Background and aims
Pulmonary dysfunction causes significant morbidity and mortality in patients receiving allogeneic hematopoietic stem cell transplantation (HSCT) 1. In particular, Bronchiolitis Obliterans Syndrome (BOS), that is the main pulmonary manifestation of chronic graft-versus-host disease (GVHD), affects approximately 5.5% allogenic HSCT recipients and 14% among all long-term survivors who develop chronic GVHD 2, with attributable mortality rates of 9% at 3 years, 12% at 5 years, and 18% at 10 years after HSCT in the adult population 3.

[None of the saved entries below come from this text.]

Lemma attempt_calls_lookup p t0 instants : forall n i tc,
  attempt_calls p t0 n instants !! i = Some tc ->
  instants !! i = Some (fst tc)
  /\ snd tc = runContentScript_call (id p) (code p)
                {| ctx_arg := arg p;
                   ctx_metadata := {| attemptNumber := Some (n + i)%nat;
                                      runBeginTime := Some (fst tc);
                                      waitBeginTime := Some t0 |} |}.
Proof.
  induction instants as [|t later IH]; intros n i tc Hi; [done|].
  destruct i as [|i]; cbn in Hi.
  - injection Hi as <-. cbn. by rewrite Nat.add_0_r.
  - destruct (IH (S n) i tc Hi) as [Ht Hc]. split; [done|].
    rewrite Hc. by replace (S n + i)%nat with (n + S i)%nat by lia.
Qed.

Lemma timed_executions_attempt_calls p t0 instants : forall n i t ctx,
  timed_executions (attempt_calls p t0 n instants) !! i = Some (t, ctx) ->
  instants !! i = Some t
  /\ ctx = {| ctx_arg := arg p;
              ctx_metadata := {| attemptNumber := Some (n + i)%nat;
                                 runBeginTime := Some t;
                                 waitBeginTime := Some t0 |} |}.
Proof.
  induction instants as [|t' later IH]; intros n i t ctx Hi; [done|].
  destruct i as [|i].
  - injection Hi as <- <-. by rewrite Nat.add_0_r.
  - destruct (IH (S n) i t ctx Hi) as [Ht ->]. split; [done|].
    by replace (S n + i)%nat with (n + S i)%nat by lia.
Qed.

(** The calls of [wait], in each of its cases. *)
Lemma wait_calls fuel p w :
  (calls_since w (snd (wait fuel p w)) = [] /\ forall s, id p <> JsString s)
  \/ (calls_since w (snd (wait fuel p w)) = [(now w, hasTab_call (id p))]
      /\ exists s, id p = JsString s)
  \/ (exists s c instants,
        id p = JsString s /\ s ∈ liveTabs w /\ code p = JsString c
        /\ calls_since w (snd (wait fuel p w))
           = (now w, hasTab_call (id p)) :: attempt_calls p (now w) 0 instants
        /\ Forall (fun t => now w <= t) instants).
Proof.
  destruct (id_cases (id p) w) as [Hid|[(s & Hid & Hs)|(s & Hid & Hs)]].
  - left. rewrite wait_id_not_string by done. split; [apply calls_since_refl|done].
  - right; left. rewrite (wait_id_unknown fuel p w s) by done.
    split; [apply calls_since_record|eauto].
  - destruct (string_cases (code p)) as [Hcode|[c Hcode]].
    + right; left. rewrite (wait_code_not_string fuel p w s) by done.
      split; [apply calls_since_record|eauto].
    + right; right. rewrite (wait_valid fuel p w s c) by done.
      destruct (log_attempt fuel p (now w) 0 (record (hasTab_call (id p)) w))
        as (instants & Hlog & Hle & _).
      exists s, c, instants. repeat (split; [done|]). split; [|done].
      apply calls_since_app. rewrite Hlog. unfold record; cbn [log].
      by rewrite <- app_assoc.
Qed.

Lemma timers_attempt_calls p t0 instants : forall n,
  timers (attempt_calls p t0 n instants) = [].
Proof. induction instants as [|t later IH]; intros n; [done|apply IH]. Qed.

(** [wait] starts no timer. *)
Lemma wait_starts_no_timer fuel p w :
  timers (calls_since w (snd (wait fuel p w))) = [].
Proof.
  destruct (wait_calls fuel p w)
    as [[-> _]|[[-> _]|(s & c & instants & _ & _ & _ & -> & _)]]; [done|done|].
  change (timers (?x :: ?l)) with (timers l). apply timers_attempt_calls.
Qed.

(** X4. In every call of [wait], whatever the tab manager answers and
    however the call ends, the execution number [i] (from 0) is given the
    caller's [arg] and the metadata [{attemptNumber: i, runBeginTime: t,
    waitBeginTime: t0}], where [t] is the instant that execution is started
    at and [t0] the instant [wait] was entered at, never later than [t]. *)
Theorem wait_metadata_of_every_attempt fuel (p : Params) (w : World) i t ctx :
  timed_executions (calls_since w (snd (wait fuel p w))) !! i = Some (t, ctx) ->
  ctx = {| ctx_arg := arg p;
           ctx_metadata := {| attemptNumber := Some i;
                              runBeginTime := Some t;
                              waitBeginTime := Some (now w) |} |}
  /\ now w <= t.
Proof.
  destruct (wait_calls fuel p w)
    as [[-> _]|[[-> _]|(s & c & instants & _ & _ & _ & -> & Hle)]]; [done|done|].
  change (timed_executions (?x :: ?l)) with (timed_executions l).
  intros Hi. destruct (timed_executions_attempt_calls _ _ _ _ _ _ _ Hi) as [Ht ->].
  split; [done|]. eapply Forall_lookup_1 in Hle; [|exact Ht]. done.
Qed.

Thoracic air leak syndrome (TALS) is a complication related to chronic pulmonary GvHD; such complication is defined as the occurrence of any form of air leak in the thorax, including spontaneous pneumomediastinum or pneumopericardium, subcutaneous emphysema, interstitial emphysema and pneumothorax4, and usually occurs as a late complication of HSCT (i.e., more than 100 days after transplant)5 – 7. TALS is reported to affect approximately 0.83% to 3.08% adult patients after allogenic HSCT8, with a mortality rate between 66.7 and 100% in early series9 – 10.
The aim of the present study is to describe a single-center experience in the surgical management of recurrent TALS in adolescents and young adults and its outcome.